島薗 進(東京大学大学院教授)
2011年3月11日の東日本大震災は巨大な津波と原発災害を引き起こし、日本の国土に破壊的な爪痕を残した。2万人近くの死者の追悼において宗教者の参与は欠くことができぬものだった。また、原発災害は経済的な発展に過度の力点を置いたこれまでの生き方の反省をもたらし、大自然への畏敬の念や人間の傲りの自覚など宗教的な価値観に立ち返ることを促しているようだ。
この震災で亡くなった方々の2回目の命日が近づいているが、この度も多くの人々が被災者とともに死者を偲び悲しみを新たにするとともに、困難に満ちた今後の生活をいかに過ごしていくか、またどのように支援していくことができるのか思いを凝らすことだろう。太平洋戦争の終結後、新たな死者の霊を偲び、ともに悲しみを分かち合う葬祭や慰霊の儀礼の意義が、これほど強く納得されたことはなかったかもしれない。死者を慰霊し、死者との交わりを大切にする気持ちを多くの日本人が取り戻したようにも感じられる。

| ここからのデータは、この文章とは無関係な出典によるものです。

(** X9: the frequency table does not depend on the order of the
    sentences. *)
Theorem buildFrequencyMap_Permutation (U : Unicode)
    (sentences sentences' : list jsstring) :
  sentences ≡ₚ sentences' →
  buildFrequencyMap U sentences = buildFrequencyMap U sentences'.
Proof.
  intros Hp. apply map_eq. intros t. rewrite !buildFrequencyMap_lookup.
  pose proof (allTokens_Permutation U _ _ Hp) as Ht.
  assert (occurrences t (allTokens U sentences) =
          occurrences t (allTokens U sentences')) as ->.
  { unfold occurrences. by rewrite Ht. }
  destruct (decide (t ∈ allTokens U sentences)) as [Hin|Hnin];
    rewrite Ht in *; [by rewrite decide_True | by rewrite decide_False].
Qed.

Lemma buildFrequencyMap_Permutation_witness :
  buildFrequencyMap basicLatin (rev (segment doc_three))
  = buildFrequencyMap basicLatin (segment doc_three).
Proof.
  apply buildFrequencyMap_Permutation. symmetry. apply Permutation_rev.
Defined.

(** X10: frequencies add up: the frequency of a token in two lists of
    sentences put together is the sum of its frequencies in each, a token
    absent from a table counting 0. *)
Theorem buildFrequencyMap_app (U : Unicode) (l1 l2 : list jsstring)
    (t : jsstring) :
  default 0 (buildFrequencyMap U (l1 ++ l2) !! t) =
  default 0 (buildFrequencyMap U l1 !! t)
  + default 0 (buildFrequencyMap U l2 !! t).
Proof.
  rewrite !buildFrequencyMap_count.
  rewrite allTokens_app.
  apply occurrences_app.
Qed.

Lemma quotient_ge_1 (total count : nat) :
  0 < count → count ≤ total → (1 <= quotient total count)%Q.
Proof.
  intros Hc Ht. unfold quotient. apply Qle_shift_div_l.
  - change 0%Q with (inject_Z 0). rewrite <- Zlt_Qlt. lia.
  - rewrite Qmult_1_l. rewrite <- Zle_Qle. lia.
Qed.

(** X11: with the frequency table of the same sentences, the score map has
    an entry for exactly the sentences of the list that have a token, and
    every score is at least 1. *)
Theorem scoreSentences_entries (U : Unicode) (sentences : list jsstring)
    (s : jsstring) :
  let scores :=
    scoreSentences U sentences (buildFrequencyMap U sentences) in
  (is_Some (scores !! s) ↔ s ∈ sentences ∧ tokenize U s ≠ [])
  ∧ (∀ q, scores !! s = Some q → (1 <= q)%Q).
Proof.
  intros scores. unfold scores. rewrite scoreSentences_lookup.
  destruct (decide (s ∈ sentences ∧ tokenize U s ≠ [])) as [[Hs Hne]|Hn].
  - split; [split; [done | eauto]|].
    intros q [= <-]. unfold meanFrequency. apply quotient_ge_1.
    + destruct (tokenize U s); [done | simpl; lia].
    + apply sum_list_at_least, Forall_forall. intros t Ht.
      rewrite buildFrequencyMap_count.
      apply occurrences_pos. by eapply elem_of_allTokens.
  - split; [|done]. split; [by intros [? ?] | done].
Qed.

Lemma scoreSentences_entries_witness :
  ∃ q, scoreSentences basicLatin (segment doc_three)
         (buildFrequencyMap basicLatin (segment doc_three))
       !! str "Le chien dort toute la journee sur le vieux canape." = Some q
       ∧ (1 <= q)%Q.
Proof.
  eexists. refine (let H := _ in conj H
    (proj2 (scoreSentences_entries basicLatin (segment doc_three) _) _ H)).
  vm_compute. reflexivity.
Defined.

(** X12: for a given frequency table the score map depends on which
    sentences the list holds, not on their order or their repetition. *)
Theorem scoreSentences_same_elements (U : Unicode)
    (sentences sentences' : list jsstring) (freq : gmap jsstring nat) :
  (∀ s, s ∈ sentences ↔ s ∈ sentences') →
  scoreSentences U sentences freq = scoreSentences U sentences' freq.
Proof.
  intros H. apply map_eq. intros s. rewrite !scoreSentences_lookup.
  destruct (decide (s ∈ sentences ∧ tokenize U s ≠ [])) as [[Hs Hne]|Hn].
  - rewrite decide_True; [done|]. split; [by apply H | done].
  - rewrite decide_False; [done|]. intros [Hs Hne]. apply Hn.
    split; [by apply H | done].
Qed.

Lemma scoreSentences_same_elements_witness :
  scoreSentences basicLatin [footer; doc_colon; footer] ∅
  = scoreSentences basicLatin [doc_colon; footer] ∅.
Proof.
  apply scoreSentences_same_elements. intros s.
  rewrite !elem_of_cons. tauto.
Defined.

(** ** The selector, further *)

Lemma slice0_take {A} (limit : Z) (l : list A) :
  ∃ n, slice0 limit l = take n l
       ∧ ((0 ≤ limit)%Z → n = Z.to_nat limit).
Proof.
  unfold slice0. destruct (Z.ltb_spec limit 0).
  - eexists. split; [done | lia].
  - eexists. split; done.
Qed.

Lemma slice0_length_same {A B} (limit : Z) (l : list A) (k : list B) :
  length l = length k → length (slice0 limit l) = length (slice0 limit k).
Proof.
  intros H. unfold slice0. rewrite H.
  destruct (limit <? 0)%Z; by rewrite !length_take, H.
Qed.

Lemma ranked_take_drop (scores : gmap jsstring Q) (l : list jsstring)
    (n : nat) (a b : jsstring) :
  StronglySorted (ranksBefore scores) l →
  a ∈ take n l → b ∈ drop n l → ranksBefore scores a b.
Proof.
  intros Hl. revert n. induction Hl as [|y r Hr IH Hy]; intros n Ha Hb.
  - rewrite take_nil in Ha. by apply elem_of_nil in Ha.
  - destruct n as [|n]; simpl in *; [by apply elem_of_nil in Ha|].
    apply elem_of_cons in Ha as [->|Ha]; [|by eapply IH].
    eapply Forall_forall in Hy; [exact Hy|].
    eapply elem_of_sublist; [exact Hb | apply sublist_drop].
Qed.

(** X13: a selected sentence never scores less than a sentence of the
    list that is left out, sentences without an entry counting 0. *)
Theorem pickTopSentences_dominates (sentences : list jsstring)
    (scores : gmap jsstring Q) (limit : Z) (s x : jsstring) :
  s ∈ pickTopSentences sentences scores limit →
  x ∈ sentences →
  x ∉ pickTopSentences sentences scores limit →
  (scoreOf scores x <= scoreOf scores s)%Q.
Proof.
  rewrite !elem_of_pickTopSentences.
  set (ranking := arraySort (byScoreDescending scores) sentences).
  destruct (slice0_take limit ranking) as (n & -> & _).
  intros Hs Hx Hnx.
  apply (ranked_take_drop scores ranking n s x);
    [apply arraySort_ranked | done |].
  apply (elem_of_arraySort (byScoreDescending scores)) in Hx.
  fold ranking in Hx. rewrite <- (take_drop n ranking) in Hx.
  by apply elem_of_app in Hx as [?|?].
Qed.

Lemma pickTopSentences_dominates_witness :
  let sentences := segment doc_three ++ [footer] in
  let scores := scoreSentences basicLatin sentences
                  (buildFrequencyMap basicLatin sentences) in
  (scoreOf scores (str "Le chien dort toute la journee sur le vieux canape.")
   <= scoreOf scores (str "Le chat joue avec le chat du voisin chaque matin."))%Q.
Proof.
  intros sentences scores.
  apply (pickTopSentences_dominates sentences scores 2).
  - apply (proj2 (elem_of_pickTopSentences sentences scores 2 _)).
    vm_compute. left.
  - vm_compute. right. left.
  - intros H.
    apply (proj1 (elem_of_pickTopSentences sentences scores 2 _)) in H.
    vm_compute in H.
    repeat (apply elem_of_cons in H as [H|H]; [discriminate H|]).
    by apply elem_of_nil in H.
Defined.

(** With a positive limit the first sentence of the ranking is selected. *)
Lemma pickTopSentences_head (sentences : list jsstring)
    (scores : gmap jsstring Q) (limit : Z) :
  sentences ≠ [] → (0 < limit)%Z →
  ∃ s r, arraySort (byScoreDescending scores) sentences = s :: r
         ∧ s ∈ pickTopSentences sentences scores limit.
Proof.
  intros Hne Hpos.
  destruct (arraySort (byScoreDescending scores) sentences) as [|s r] eqn:E.
  - apply (f_equal length) in E.
    rewrite arraySort_length in E. by destruct sentences.
  - exists s, r. split; [done|].
    apply (proj2 (elem_of_pickTopSentences sentences scores limit s)).
    rewrite E. unfold slice0.
    destruct (Z.ltb_spec limit 0); [lia|].
    destruct (Z.to_nat limit) eqn:En; [lia|]. simpl. by left.
Qed.

(** X14: with a limit that is not negative the selection is empty exactly
    when there is no sentence or the limit is 0; otherwise it holds a sentence
    that no sentence of the list outscores. *)
Theorem pickTopSentences_best (sentences : list jsstring)
    (scores : gmap jsstring Q) (limit : Z) :
  (0 ≤ limit)%Z →
  (pickTopSentences sentences scores limit = [] ↔
   sentences = [] ∨ limit = 0%Z)
  ∧ (sentences ≠ [] → (0 < limit)%Z →
     ∃ s, s ∈ pickTopSentences sentences scores limit
          ∧ ∀ x, x ∈ sentences → (scoreOf scores x <= scoreOf scores s)%Q).
Proof.
  intros Hl. split; [split|].
  - intros Hnil. destruct sentences as [|y l]; [by left|]. right.
    destruct (decide (limit = 0%Z)) as [|Hz]; [done|].
    destruct (pickTopSentences_head (y :: l) scores limit)
      as (s & r & _ & Hs); [done | lia|].
    rewrite Hnil in Hs. by apply elem_of_nil in Hs.
  - intros [->| ->]; [done|].
    assert (∀ x, x ∉ pickTopSentences sentences scores 0) as Hno.
    { intros x Hx%elem_of_pickTopSentences. unfold slice0 in Hx.
      simpl in Hx. by apply elem_of_nil in Hx. }
    destruct (pickTopSentences sentences scores 0) as [|y l]; [done|].
    destruct (Hno y). by left.
  - intros Hne Hpos.
    destruct (pickTopSentences_head sentences scores limit Hne Hpos)
      as (s & r & E & Hs).
    exists s. split; [done|]. intros x Hx.
    apply (elem_of_arraySort (byScoreDescending scores)) in Hx.
    pose proof (arraySort_ranked scores sentences) as Hsorted.
    rewrite E in Hx, Hsorted.
    apply elem_of_cons in Hx as [->|Hx]; [unfold ranksBefore; lra|].
    inversion Hsorted as [|? ? _ Hall]; subst.
    by eapply Forall_forall in Hall.
Qed.

Lemma pickTopSentences_best_witness :
  pickTopSentences (segment doc_three) ∅ 1 ≠ [].
Proof.
  intros H.
  apply (proj1 (pickTopSentences_best (segment doc_three) ∅ 1 ltac:(lia))) in H.
  destruct H as [H|H]; [vm_compute in H; discriminate H | discriminate H].
Defined.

だが、これは必ずしも急なことではなかったのではないか。死者との絆を尊ぶ人々の気持ちを如実に実感させてくれるような経験が近年、比較的多いようだ。2006年の紅白歌合戦では、秋川雅史が「千の風になって」を歌い、その後この歌は大流行した。この歌は死んだ近親者からの呼びかけを歌詞にしたもので、歌い出しは「私のお墓の前で泣かないでください。そこに私はいません。眠ってなんかいません」というものだ。そういえば、死者の声が聞こえてくるような気がしないだろうか。